Testing Whether Partnerships Actually Work
The fund tests a bigger question: Can partnerships scale urban solutions better than individual companies?
Edwin Muroki from 4Life Solutions Kenya participated in an earlier Million Lives Collective program. His company provides safe drinking water to low-income communities. “Proven solutions scale faster when partnerships strengthen community trust, enable localized logistics and support continuous real-time learning,” he said.
The Million Lives Collective has run collaboration grants since 2022, mostly in health and women’s economic participation. Partners include the Gates Foundation and Bayer Foundation. Now they’re applying this model to cities.
Focus Areas Target Daily Urban Struggles
ACIF prioritizes areas where African cities struggle most:
- Climate-resilient infrastructure
- Youth mobility solutions
- Digital access expansion
- Community wellbeing programs
- Circular production systems
These categories reflect real problems African city dwellers face daily. Public transport often fails during rush hours. Internet access remains patchy in many neighborhoods. Climate events like floods or droughts hit urban areas hard.
Winners also receive technical support, coaching on partnerships, and exposure to global development funders through the International Development Innovation Alliance’s collaboration lab.
Why Traditional VC Models Fall Short in African Cities
Urban solutions need different approaches than consumer apps or software platforms. City problems cross multiple sectors. Transport connects to housing. Housing links to employment. Employment ties to education and healthcare.

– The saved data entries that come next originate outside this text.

(** * pymodbus: the synchronous serial client (pymodbus/client/serial.py)

    A shallow embedding of [ModbusSerialClient]: the timing profile computed
    by the constructor, the connection state machine ([connect], [close],
    the [connected] property), [send], [recv] and the frame-boundary
    detection loop [_wait_for_data].

    Conventions of the embedding.
    - Python [int] is [Z]; [bytes] is [list byte]; [None]-able values are
      [option].
    - Python [float] is IEEE 754 binary64: a finite float is its exact
      rational value, every operation rounds the exact result to the
      nearest float (ties to even) and overflows to an infinity; the sign
      of a zero is not kept. The attributes of the client hold finite
      floats only: where the constructor of the code would store an
      infinity the embedding gives no client (outcome [NonFinite]). Times
      read from the clock are rationals.
    - Methods are computations in a state-and-exception monad over the
      client object ([self]) and the outside world (wall clock, serial
      line, pyserial port, log).
    - The [while] loop of [_wait_for_data] takes fuel; running out of fuel
      is a third outcome, distinct from returning and from raising.

    What is assumed of the world (pyserial and the [time] module, which are
    not part of pymodbus).
    - The clock advances only while the client sleeps or is blocked in a
      read; a [time.sleep(d)] lasts [d] or longer, never less.
    - Bytes reach the receive buffer, and the driver may drop the buffer,
      only while the clock advances: what the line does is a chronological
      list of events, each with the time at which it takes effect.
    - Opening the port and assigning [inter_byte_timeout] may raise any
      exception; [in_waiting], [read], [write] and [close] do not raise.
    - [read(n)] waits until [n] bytes are buffered or the read timeout of
      the port has elapsed, and hands over at most [n] bytes; the effect of
      [inter_byte_timeout] on a read is not modelled. *)

From Stdlib Require Import ZArith QArith Qround Qabs List Bool String Lia Lqa.
From Stdlib Require Import Strings.Byte.
Import ListNotations.

Local Open Scope Z_scope.

(** ** Python values *)

Definition bytes := list byte.

(** Python truthiness of an [int] and of a [bytes] object. *)
Definition truthy_int (n : Z) : bool := negb (n =? 0).

Definition truthy_bytes (b : bytes) : bool :=
  match b with [] => false | _ :: _ => true end.

(** [len(b)] *)
Definition len (b : bytes) : Z := Z.of_nat (List.length b).

(** Exceptions that can travel through the methods of the client.
    [BackendError name] stands for whatever the serial back-end raises
    (SerialException, ValueError, termios.error, OSError, ...): every one of
    them is an instance of [Exception]. The message of
    [ConnectionException] is [str(self)], which embeds the address of the
    object; it is not modelled. *)
Inductive Exception : Type :=
| ConnectionException
| ZeroDivisionError
| AttributeError
| ValueError
| OverflowError
| BackendError (name : string).

(** ** Python numbers *)

Module PyFloat.

(** A Python float: a finite binary64 by its value, an infinity, or a
    NaN. *)
Inductive float : Type :=
| Fin (value : Q)
| Inf (negative : bool)
| NaN.

(** Nearest integer, ties to the even one. *)
Definition round_half_even (x : Q) : Z :=
  let f := Qfloor x in
  match Qcompare (x - inject_Z f) (1 # 2) with
  | Lt => f
  | Gt => f + 1
  | Eq => if Z.even f then f else f + 1
  end.

(** [2 ** e] *)
Definition pow2 (e : Z) : Q :=
  if 0 <=? e then inject_Z (2 ^ e) else Qmake 1 (Z.to_pos (2 ^ (- e))).

(** The [k] with [2 ** k <= q < 2 ** (k + 1)], for [0 < q]. *)
Definition ilog2 (q : Q) : Z :=
  let k := Z.log2 (Qnum q) - Z.log2 (Z.pos (Qden q)) in
  if Qle_bool (pow2 k) q then k else k - 1.

(** The binary64 nearest to [q], for [0 < q]: 53 bits of mantissa, the unit
    in the last place no smaller than [2 ** -1074]; [None] when the result
    is [2 ** 1024] or more. *)
Definition nearest_pos (q : Q) : option Q :=
  let e := Z.max (ilog2 q - 52) (- 1074) in
  let v := (inject_Z (round_half_even (q / pow2 e)) * pow2 e)%Q in
  if Qle_bool (pow2 1024) v then None else Some (Qred v).

(** Rounding of an exact result to a float. *)
Definition nearest (q : Q) : float :=
  match Qnum q with
  | Z0 => Fin 0
  | Zpos _ =>
      match nearest_pos q with
      | Some v => Fin v
      | None => Inf false
      end
  | Zneg _ =>
      match nearest_pos (- q) with
      | Some v => Fin (- v)
      | None => Inf true
      end
  end.

Definition is_neg (q : Q) : bool := Qnum q <? 0.

(** [x + y] *)
Definition add (x y : float) : float :=
  match x, y with
  | NaN, _ | _, NaN => NaN
  | Fin a, Fin b => nearest (a + b)
  | Inf s, Fin _ | Fin _, Inf s => Inf s
  | Inf s, Inf t => if Bool.eqb s t then Inf s else NaN
  end.

(** [x * y] *)
Definition mul (x y : float) : float :=
  match x, y with
  | NaN, _ | _, NaN => NaN
  | Fin a, Fin b => nearest (a * b)
  | Inf s, Fin b | Fin b, Inf s =>
      if Qeq_bool b 0 then NaN else Inf (xorb s (is_neg b))
  | Inf s, Inf t => Inf (xorb s t)
  end.

(** [x / y] for a [y] that is not zero (Python raises on a zero first). *)
Definition div (x y : float) : float :=
  match x, y with
  | NaN, _ | _, NaN => NaN
  | Fin a, Fin b => nearest (a / b)
  | Fin _, Inf _ => Fin 0
  | Inf s, Fin b => Inf (xorb s (is_neg b))
  | Inf _, Inf _ => NaN
  end.

(** [x > y] *)
Definition gt (x y : float) : bool :=
  match x, y with
  | NaN, _ | _, NaN => false
  | Fin a, Fin b => negb (Qle_bool a b)
  | Inf s, Inf t => negb s && t
  | Inf s, Fin _ => negb s
  | Fin _, Inf t => t
  end.

(** [max(a, b)] of Python: [b] when [b > a], else [a]. *)
Definition max (a b : float) : float := if gt b a then b else a.

(** [round(x, 6)]: the float nearest to the decimal with six places that
    is nearest to the exact value of [x], ties to the even decimal. *)
Definition round6 (x : float) : float :=
  match x with
  | Fin q => nearest (Qmake (round_half_even (q * 1000000)) 1000000)
  | _ => x
  end.

(** The float written as the decimal [q] in the source. *)
Definition literal (q : Q) : float := nearest q.

(** The conversion of an int to a float, as [float(n)] and the mixed
    operations make it: OverflowError when the int is too large. *)
Definition of_int (n : Z) : Exception + float :=
  match nearest (inject_Z n) with
  | Inf _ => inl OverflowError
  | x => inr x
  end.

(** [x / n] for an int [n]: the int is converted first, and a zero divisor
    raises ZeroDivisionError. *)
Definition truediv (x : float) (n : Z) : Exception + float :=
  match of_int n with
  | inl e => inl e
  | inr d => if n =? 0 then inl ZeroDivisionError else inr (div x d)
  end.

End PyFloat.

(** A Python number: an int, or a float given by the decimal that denotes
    it ([Flt 1.5] is the float [1.5]). *)
Inductive Number : Type :=
| Int (n : Z)
| Flt (q : Q).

Single companies rarely address these interconnected challenges alone. Local government buy-in becomes essential. Community trust determines adoption rates. Regulatory approval affects rollout speed.
These factors don’t fit standard venture capital timelines or return expectations. VCs want rapid scaling and clear exit strategies. Urban infrastructure projects require patient capital and complex stakeholder management.
Early Success Stories Point to Potential
The Million Lives Collective’s track record suggests partnerships can work. Previous programs in health and women’s economic participation showed stronger community uptake when multiple organizations collaborated.
4Life Solutions Kenya discovered this firsthand. The company’s water access technology needed local institutions to drive behavior change, not just engineering excellence. Technical solutions alone couldn’t create lasting impact.
Applications Open Soon for African Innovators
Interested teams should register on the Million Lives Collective website ahead of formal applications in March 2026. A separate call for new African urban innovations opens in January 2026.
The fund announcement came at the International Development Innovation Alliance’s Global Summit at CcHub-backed iHub in Nairobi. This location choice signals support for Kenya’s growing tech ecosystem while addressing continent-wide challenges.
ACIF represents a shift toward collaborative funding models. Instead of betting on individual founders, funders now test whether partnerships can unlock scale without heavy capital requirements.
The results could reshape how development organizations approach African urban challenges. Success might inspire similar collaborative funds across other sectors. Failure could push funders back toward traditional models.
Either way, African cities can’t wait for perfect solutions. With 1.4 billion people heading to urban areas by 2050, the clock keeps ticking.